(** X3: a qualifier marker at the end of a title is removed together with
    the spaces in front of it.  For a non-empty title [p] without opening
    parenthesis and without a space followed by [b] or [B], and for any
    spelling of [(dub)], [(sub)], [(uncensored)], [(uncut)], [(subbed)] or
    [(dubbed)] in upper or lower case, [p], a space and the marker
    normalise to what [p] alone normalises to. *)
Theorem trailing_qualifier_is_removed (p marker : Js.str) :
  p <> [] -> ~ In 40%N p -> hasSpaceB p = false ->
  In (Js.toLowerCase marker) qualifiers ->
  sanitizeTitle (Some (p ++ 32%N :: marker)) = sanitizeTitle (Some p).
Proof.
  intros NE P B Q.
  rewrite (sanitizeTitle_plain p NE P B).
  rewrite sanitizeTitle_nonempty by (destruct p; discriminate).
  assert (L : Js.toLowerCase (p ++ 32%N :: marker) =
              Js.toLowerCase p ++ 32%N :: Js.toLowerCase marker).
  { apply toLowerCase_space. }
  rewrite L. clear L.
  apply toLowerCase_no_parenthesis in P. apply toLowerCase_no_spaceB in B.
  set (u := Js.toLowerCase p) in *.
  assert (R : Re.remove Re.qualifier (u ++ 32%N :: Js.toLowerCase marker) =
              withoutSpacesAtEnd u).
  { unfold Re.remove.
    rewrite (search_qualifier_tail _ Q u [] P). simpl.
    apply app_nil_r. }
  rewrite R. clear R.
  destruct (withoutSpacesAtEnd_spec u) as (sp & E & S).
  set (v := withoutSpacesAtEnd u) in *.
  assert (Pv : ~ In 40%N v).
  { intros I. apply P. rewrite E. apply in_or_app. auto. }
  assert (Bv : hasSpaceB v = false).
  { apply (hasSpaceB_prefix v sp). rewrite <- E. exact B. }
  destruct (no_parenthesis_no_qualifier _ Pv) as [_ A].
  rewrite (remove_unmatched _ _ A),
    (remove_unmatched _ _ (no_spaceB_no_bd _ Bv)).
  rewrite E.
  rewrite (trim_whitespace_end v sp (allSpaces_whitespace sp S)).
  reflexivity.
Qed.

Lemma trailing_qualifier_is_removed_witness :
  pokemon <> [] /\
  ~ In 40%N pokemon /\
  hasSpaceB pokemon = false /\
  In (Js.toLowerCase (Js.lit "(Dub)")) qualifiers /\
  sanitizeTitle (Some (pokemon ++ 32%N :: Js.lit "(Dub)")) =
    Some (Js.lit "pok" ++ 0xE9%N :: Js.lit "mon journeys") /\
  sanitizeTitle (Some (pokemon ++ 32%N :: Js.lit "(Dub)")) =
  sanitizeTitle (Some pokemon).
Proof.
  assert (P : ~ In 40%N pokemon).
  { vm_compute. intros H. decompose [or] H; try discriminate; assumption. }
  assert (Q : In (Js.toLowerCase (Js.lit "(Dub)")) qualifiers).
  { vm_compute. auto. }
  split; [vm_compute; discriminate|].
  split; [exact P|].
  split; [reflexivity|].
  split; [exact Q|].
  split; [vm_compute; reflexivity|].
  apply (trailing_qualifier_is_removed pokemon (Js.lit "(Dub)"));
    [vm_compute; discriminate | exact P | reflexivity | exact Q].
Defined.

(** ** [FindBestMatchByTitles]: edge cases and shape of the result *)

Lemma findBestMatch_no_candidates (m : option Js.str) :
  StringSimilarity.findBestMatch m [] = Throw ErrBadArguments.
Proof. destruct m; reflexivity. Qed.

Lemma representation_no_candidates (rep : option Js.str) :
  representation rep [] =
  if truthy rep then Throw ErrBadArguments else Ok [].
Proof.
  unfold representation. destruct (truthy rep); [|reflexivity].
  rewrite findBestMatch_no_candidates. reflexivity.
Qed.

Lemma no_candidates (T : Type) (sourceTitle : option Title)
      (results : list (Input T)) :
  defined (List.map title results) = [] ->
  FindBestMatchByTitles sourceTitle results =
  if hasRepresentation sourceTitle then Throw ErrBadArguments else Ok noMatch.
Proof.
  intros D. unfold FindBestMatchByTitles, resultTitlesOf. rewrite D.
  cbn [mapM bind].
  destruct sourceTitle as [[s|t]|]; [| |reflexivity].
  - cbn [truthyTitle hasRepresentation].
    destruct (truthy (Some s)); [|reflexivity].
    cbn [matchesOf]. rewrite findBestMatch_no_candidates. reflexivity.
  - cbn [truthyTitle hasRepresentation matchesOf].
    rewrite !representation_no_candidates.
    destruct (truthy (english t)); [reflexivity|].
    destruct (truthy (romaji t)); [reflexivity|].
    destruct (truthy (native t)); reflexivity.
Qed.

(** X4: when no candidate entry has a defined title (in particular when
    the candidate list is empty), [FindBestMatchByTitles] does not report
    "no match": it throws the [Bad arguments] error of [findBestMatch] as
    soon as the source title has a representation to match, and returns
    the no-match result only for a source title that has none. *)
Theorem no_candidates_is_an_error (T : Type) (sourceTitle : option Title)
        (results : list (Input T)) :
  defined (List.map title results) = [] ->
  FindBestMatchByTitles sourceTitle results =
  if hasRepresentation sourceTitle then Throw ErrBadArguments else Ok noMatch.
Proof. exact (no_candidates T sourceTitle results). Qed.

**BRIEF**
Lines that contain the word "marker": how many are there in the data? Give the number and nothing else.

**ANSWER SECTION**
8